## What needs to be done
For this exercise, return exactly the lines of the material below that begin at the one with "has_parent ← path_exists (parent commit);" and stop after the one with "map_err (read p)".
*** Begin section ***
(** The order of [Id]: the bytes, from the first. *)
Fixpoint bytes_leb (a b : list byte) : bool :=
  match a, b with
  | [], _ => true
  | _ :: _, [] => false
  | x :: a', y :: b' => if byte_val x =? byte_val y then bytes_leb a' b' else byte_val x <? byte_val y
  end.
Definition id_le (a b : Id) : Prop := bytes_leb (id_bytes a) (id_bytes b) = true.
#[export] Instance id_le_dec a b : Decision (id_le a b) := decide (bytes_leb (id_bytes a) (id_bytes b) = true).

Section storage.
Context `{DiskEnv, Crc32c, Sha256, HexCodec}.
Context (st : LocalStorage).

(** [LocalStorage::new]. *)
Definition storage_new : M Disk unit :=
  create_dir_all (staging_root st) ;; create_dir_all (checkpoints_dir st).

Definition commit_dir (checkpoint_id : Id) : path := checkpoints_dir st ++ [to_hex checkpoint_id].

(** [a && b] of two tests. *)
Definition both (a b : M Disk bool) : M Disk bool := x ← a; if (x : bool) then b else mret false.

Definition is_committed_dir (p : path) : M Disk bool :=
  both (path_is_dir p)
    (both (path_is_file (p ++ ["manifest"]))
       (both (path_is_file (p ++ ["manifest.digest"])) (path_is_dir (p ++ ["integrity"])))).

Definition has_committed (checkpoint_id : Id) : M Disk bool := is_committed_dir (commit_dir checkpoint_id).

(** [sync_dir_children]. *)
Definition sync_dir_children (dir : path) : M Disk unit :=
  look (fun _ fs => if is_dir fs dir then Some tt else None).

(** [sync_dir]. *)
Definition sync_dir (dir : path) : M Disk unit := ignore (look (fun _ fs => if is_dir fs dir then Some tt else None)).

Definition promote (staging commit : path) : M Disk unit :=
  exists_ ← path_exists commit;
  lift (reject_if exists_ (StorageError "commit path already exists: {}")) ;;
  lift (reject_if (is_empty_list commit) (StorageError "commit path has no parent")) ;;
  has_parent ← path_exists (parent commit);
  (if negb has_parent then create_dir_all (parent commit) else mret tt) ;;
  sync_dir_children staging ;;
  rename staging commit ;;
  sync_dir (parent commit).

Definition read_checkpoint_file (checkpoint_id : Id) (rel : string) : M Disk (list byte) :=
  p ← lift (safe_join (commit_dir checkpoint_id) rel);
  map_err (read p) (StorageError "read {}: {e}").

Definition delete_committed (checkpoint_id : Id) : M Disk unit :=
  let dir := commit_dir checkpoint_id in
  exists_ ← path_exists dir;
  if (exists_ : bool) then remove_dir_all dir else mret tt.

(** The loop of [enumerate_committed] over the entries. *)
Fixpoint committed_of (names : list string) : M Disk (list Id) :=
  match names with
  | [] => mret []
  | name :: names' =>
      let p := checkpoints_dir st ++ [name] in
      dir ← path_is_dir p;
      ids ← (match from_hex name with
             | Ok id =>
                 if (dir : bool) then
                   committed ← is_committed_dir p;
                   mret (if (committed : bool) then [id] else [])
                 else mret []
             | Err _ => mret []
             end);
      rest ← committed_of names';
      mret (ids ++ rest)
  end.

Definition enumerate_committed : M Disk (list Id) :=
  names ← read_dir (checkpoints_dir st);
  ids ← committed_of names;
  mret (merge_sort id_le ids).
*** End section ***
## Reply
  has_parent ← path_exists (parent commit);
  (if negb has_parent then create_dir_all (parent commit) else mret tt) ;;
  sync_dir_children staging ;;
  rename staging commit ;;
  sync_dir (parent commit).

Definition read_checkpoint_file (checkpoint_id : Id) (rel : string) : M Disk (list byte) :=
  p ← lift (safe_join (commit_dir checkpoint_id) rel);
  map_err (read p) (StorageError "read {}: {e}").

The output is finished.